§ Data
= = =

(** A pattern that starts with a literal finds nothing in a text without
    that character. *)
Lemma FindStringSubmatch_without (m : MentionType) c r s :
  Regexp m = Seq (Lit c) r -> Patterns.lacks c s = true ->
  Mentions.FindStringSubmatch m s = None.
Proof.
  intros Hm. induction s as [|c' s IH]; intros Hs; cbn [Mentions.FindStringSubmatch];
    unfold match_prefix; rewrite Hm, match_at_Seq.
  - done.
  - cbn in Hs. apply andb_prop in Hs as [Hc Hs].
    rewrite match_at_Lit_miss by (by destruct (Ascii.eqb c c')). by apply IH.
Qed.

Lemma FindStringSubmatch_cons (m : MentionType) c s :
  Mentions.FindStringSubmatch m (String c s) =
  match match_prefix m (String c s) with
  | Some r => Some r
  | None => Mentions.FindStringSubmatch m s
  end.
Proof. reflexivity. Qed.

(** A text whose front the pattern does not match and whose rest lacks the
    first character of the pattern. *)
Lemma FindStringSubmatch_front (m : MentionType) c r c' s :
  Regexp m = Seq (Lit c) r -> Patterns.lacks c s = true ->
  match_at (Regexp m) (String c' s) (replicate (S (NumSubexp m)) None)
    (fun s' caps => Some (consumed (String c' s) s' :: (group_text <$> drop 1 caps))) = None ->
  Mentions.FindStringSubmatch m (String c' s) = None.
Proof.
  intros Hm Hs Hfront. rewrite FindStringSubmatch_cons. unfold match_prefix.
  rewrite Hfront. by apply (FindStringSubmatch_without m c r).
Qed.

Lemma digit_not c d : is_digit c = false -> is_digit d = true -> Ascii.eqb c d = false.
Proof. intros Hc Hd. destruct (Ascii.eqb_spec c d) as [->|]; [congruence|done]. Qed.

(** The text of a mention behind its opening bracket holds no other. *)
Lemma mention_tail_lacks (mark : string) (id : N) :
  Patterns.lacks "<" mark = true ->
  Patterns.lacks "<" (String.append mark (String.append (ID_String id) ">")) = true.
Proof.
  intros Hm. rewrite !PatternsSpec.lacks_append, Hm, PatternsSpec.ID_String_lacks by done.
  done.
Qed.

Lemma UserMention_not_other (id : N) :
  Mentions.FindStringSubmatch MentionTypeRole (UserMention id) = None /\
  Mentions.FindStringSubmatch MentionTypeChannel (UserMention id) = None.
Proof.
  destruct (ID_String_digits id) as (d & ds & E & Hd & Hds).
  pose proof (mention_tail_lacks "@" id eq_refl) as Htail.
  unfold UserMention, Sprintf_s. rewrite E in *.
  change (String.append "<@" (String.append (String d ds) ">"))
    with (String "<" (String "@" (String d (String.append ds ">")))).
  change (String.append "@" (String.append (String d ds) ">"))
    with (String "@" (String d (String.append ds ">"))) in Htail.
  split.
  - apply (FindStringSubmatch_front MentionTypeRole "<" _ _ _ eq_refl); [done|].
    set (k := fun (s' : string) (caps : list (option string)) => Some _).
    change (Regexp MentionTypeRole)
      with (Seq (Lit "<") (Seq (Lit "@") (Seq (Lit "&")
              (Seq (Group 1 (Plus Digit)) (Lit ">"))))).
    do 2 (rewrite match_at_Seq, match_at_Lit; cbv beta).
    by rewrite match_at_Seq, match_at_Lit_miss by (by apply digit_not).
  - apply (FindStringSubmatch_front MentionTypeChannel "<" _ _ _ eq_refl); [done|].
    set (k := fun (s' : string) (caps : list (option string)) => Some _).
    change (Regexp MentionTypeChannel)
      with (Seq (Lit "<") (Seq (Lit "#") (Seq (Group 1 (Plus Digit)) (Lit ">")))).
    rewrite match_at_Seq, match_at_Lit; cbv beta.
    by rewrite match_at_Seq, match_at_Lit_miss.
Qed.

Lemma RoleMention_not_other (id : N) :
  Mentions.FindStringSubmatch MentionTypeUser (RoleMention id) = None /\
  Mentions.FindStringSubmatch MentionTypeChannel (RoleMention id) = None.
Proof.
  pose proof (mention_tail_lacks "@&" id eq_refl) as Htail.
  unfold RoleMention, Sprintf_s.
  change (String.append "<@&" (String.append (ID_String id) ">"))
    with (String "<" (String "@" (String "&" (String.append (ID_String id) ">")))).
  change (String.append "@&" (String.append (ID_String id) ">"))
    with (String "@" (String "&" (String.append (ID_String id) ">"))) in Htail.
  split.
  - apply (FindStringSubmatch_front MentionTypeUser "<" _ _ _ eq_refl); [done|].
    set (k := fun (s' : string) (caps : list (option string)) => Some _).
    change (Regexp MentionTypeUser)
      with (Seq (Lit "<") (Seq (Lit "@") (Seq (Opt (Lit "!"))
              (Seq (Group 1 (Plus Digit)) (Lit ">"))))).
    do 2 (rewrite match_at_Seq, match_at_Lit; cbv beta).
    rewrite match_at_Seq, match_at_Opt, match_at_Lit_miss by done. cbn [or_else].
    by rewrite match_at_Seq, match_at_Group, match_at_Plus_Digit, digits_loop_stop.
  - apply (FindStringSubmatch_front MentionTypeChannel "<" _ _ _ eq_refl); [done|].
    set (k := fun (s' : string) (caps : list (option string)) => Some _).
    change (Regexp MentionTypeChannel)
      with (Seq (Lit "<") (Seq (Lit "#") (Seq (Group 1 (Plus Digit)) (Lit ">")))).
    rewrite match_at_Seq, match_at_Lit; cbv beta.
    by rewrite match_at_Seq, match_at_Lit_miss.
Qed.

= = =

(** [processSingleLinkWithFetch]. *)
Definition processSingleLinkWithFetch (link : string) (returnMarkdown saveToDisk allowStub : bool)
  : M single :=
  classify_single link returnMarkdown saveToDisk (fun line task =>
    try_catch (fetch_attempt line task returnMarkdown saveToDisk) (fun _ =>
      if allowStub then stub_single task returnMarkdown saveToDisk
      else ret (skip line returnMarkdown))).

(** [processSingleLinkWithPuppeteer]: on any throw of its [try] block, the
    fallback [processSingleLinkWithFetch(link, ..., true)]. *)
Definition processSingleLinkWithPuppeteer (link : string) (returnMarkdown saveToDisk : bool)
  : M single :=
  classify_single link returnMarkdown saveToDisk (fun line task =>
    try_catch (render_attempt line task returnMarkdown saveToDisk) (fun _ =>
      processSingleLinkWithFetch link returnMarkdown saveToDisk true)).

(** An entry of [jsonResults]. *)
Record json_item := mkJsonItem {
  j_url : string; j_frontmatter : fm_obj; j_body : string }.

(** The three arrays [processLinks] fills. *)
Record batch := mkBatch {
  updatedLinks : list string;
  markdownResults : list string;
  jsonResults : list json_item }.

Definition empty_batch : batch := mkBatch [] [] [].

= = =

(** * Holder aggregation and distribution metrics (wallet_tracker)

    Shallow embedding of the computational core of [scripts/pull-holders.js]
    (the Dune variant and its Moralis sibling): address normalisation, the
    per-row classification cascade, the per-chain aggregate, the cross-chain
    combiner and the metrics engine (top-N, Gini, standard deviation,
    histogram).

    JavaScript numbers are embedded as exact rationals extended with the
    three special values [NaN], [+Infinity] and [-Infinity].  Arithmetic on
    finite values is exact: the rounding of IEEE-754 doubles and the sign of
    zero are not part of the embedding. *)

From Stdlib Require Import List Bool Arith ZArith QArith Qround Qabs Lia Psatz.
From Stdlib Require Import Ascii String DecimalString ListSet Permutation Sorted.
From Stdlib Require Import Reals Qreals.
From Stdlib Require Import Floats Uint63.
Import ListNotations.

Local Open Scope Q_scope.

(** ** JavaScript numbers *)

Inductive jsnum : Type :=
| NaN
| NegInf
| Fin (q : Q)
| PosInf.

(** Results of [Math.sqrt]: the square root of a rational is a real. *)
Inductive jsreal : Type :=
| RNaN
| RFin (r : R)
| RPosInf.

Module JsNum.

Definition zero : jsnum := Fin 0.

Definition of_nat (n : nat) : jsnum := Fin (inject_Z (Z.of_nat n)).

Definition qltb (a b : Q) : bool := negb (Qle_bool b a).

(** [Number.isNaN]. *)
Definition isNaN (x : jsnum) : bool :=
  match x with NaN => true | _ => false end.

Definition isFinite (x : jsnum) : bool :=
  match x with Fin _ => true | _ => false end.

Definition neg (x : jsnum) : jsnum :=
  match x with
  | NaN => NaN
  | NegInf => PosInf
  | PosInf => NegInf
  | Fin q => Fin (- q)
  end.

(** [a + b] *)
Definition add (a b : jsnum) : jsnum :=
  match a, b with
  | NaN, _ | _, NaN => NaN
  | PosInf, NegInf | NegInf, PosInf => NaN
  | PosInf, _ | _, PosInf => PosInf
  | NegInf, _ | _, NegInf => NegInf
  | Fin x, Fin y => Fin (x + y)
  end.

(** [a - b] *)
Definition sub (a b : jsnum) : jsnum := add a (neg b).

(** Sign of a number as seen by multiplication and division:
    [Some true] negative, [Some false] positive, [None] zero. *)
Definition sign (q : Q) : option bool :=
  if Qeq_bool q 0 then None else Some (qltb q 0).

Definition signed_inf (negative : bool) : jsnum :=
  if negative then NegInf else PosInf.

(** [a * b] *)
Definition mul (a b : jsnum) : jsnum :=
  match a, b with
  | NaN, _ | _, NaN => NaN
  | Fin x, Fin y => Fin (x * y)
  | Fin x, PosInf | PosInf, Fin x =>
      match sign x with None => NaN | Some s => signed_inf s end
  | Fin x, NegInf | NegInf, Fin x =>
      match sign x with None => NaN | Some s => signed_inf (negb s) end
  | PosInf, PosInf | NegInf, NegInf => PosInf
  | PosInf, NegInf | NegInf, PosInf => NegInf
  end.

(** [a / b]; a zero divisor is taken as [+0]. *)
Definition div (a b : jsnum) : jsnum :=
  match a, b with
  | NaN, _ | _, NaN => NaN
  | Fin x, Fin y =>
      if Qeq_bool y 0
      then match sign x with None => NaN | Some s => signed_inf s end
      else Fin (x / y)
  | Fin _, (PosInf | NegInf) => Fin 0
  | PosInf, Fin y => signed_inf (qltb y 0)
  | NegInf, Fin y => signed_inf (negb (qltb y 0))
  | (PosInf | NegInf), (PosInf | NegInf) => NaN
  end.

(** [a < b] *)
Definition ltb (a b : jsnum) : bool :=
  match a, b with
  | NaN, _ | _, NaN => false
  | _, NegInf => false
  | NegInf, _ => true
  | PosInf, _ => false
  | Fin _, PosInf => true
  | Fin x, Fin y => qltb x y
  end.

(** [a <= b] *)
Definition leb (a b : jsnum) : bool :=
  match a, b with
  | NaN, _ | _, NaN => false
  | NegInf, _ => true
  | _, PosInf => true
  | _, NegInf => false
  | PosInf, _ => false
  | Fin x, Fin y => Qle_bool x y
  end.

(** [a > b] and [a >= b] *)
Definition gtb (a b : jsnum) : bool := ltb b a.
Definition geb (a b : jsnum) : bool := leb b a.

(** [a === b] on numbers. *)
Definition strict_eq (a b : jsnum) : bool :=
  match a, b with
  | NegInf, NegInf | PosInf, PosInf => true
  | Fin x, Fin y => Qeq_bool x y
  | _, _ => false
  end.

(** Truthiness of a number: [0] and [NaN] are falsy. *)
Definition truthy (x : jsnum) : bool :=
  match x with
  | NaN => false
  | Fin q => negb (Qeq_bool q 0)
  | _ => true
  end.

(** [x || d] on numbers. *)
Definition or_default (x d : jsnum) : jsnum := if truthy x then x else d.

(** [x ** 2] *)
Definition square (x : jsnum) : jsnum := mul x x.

= = =

Would you print, exactly as written, every line above from the one holding "Mentions.FindStringSubmatch MentionTypeRole (UserMention" through the one holding "change (Regexp MentionTypeRole)", with both included and no other lines?

§ Exercise solution
  Mentions.FindStringSubmatch MentionTypeRole (UserMention id) = None /\
  Mentions.FindStringSubmatch MentionTypeChannel (UserMention id) = None.
Proof.
  destruct (ID_String_digits id) as (d & ds & E & Hd & Hds).
  pose proof (mention_tail_lacks "@" id eq_refl) as Htail.
  unfold UserMention, Sprintf_s. rewrite E in *.
  change (String.append "<@" (String.append (String d ds) ">"))
    with (String "<" (String "@" (String d (String.append ds ">")))).
  change (String.append "@" (String.append (String d ds) ">"))
    with (String "@" (String d (String.append ds ">"))) in Htail.
  split.
  - apply (FindStringSubmatch_front MentionTypeRole "<" _ _ _ eq_refl); [done|].
    set (k := fun (s' : string) (caps : list (option string)) => Some _).
    change (Regexp MentionTypeRole)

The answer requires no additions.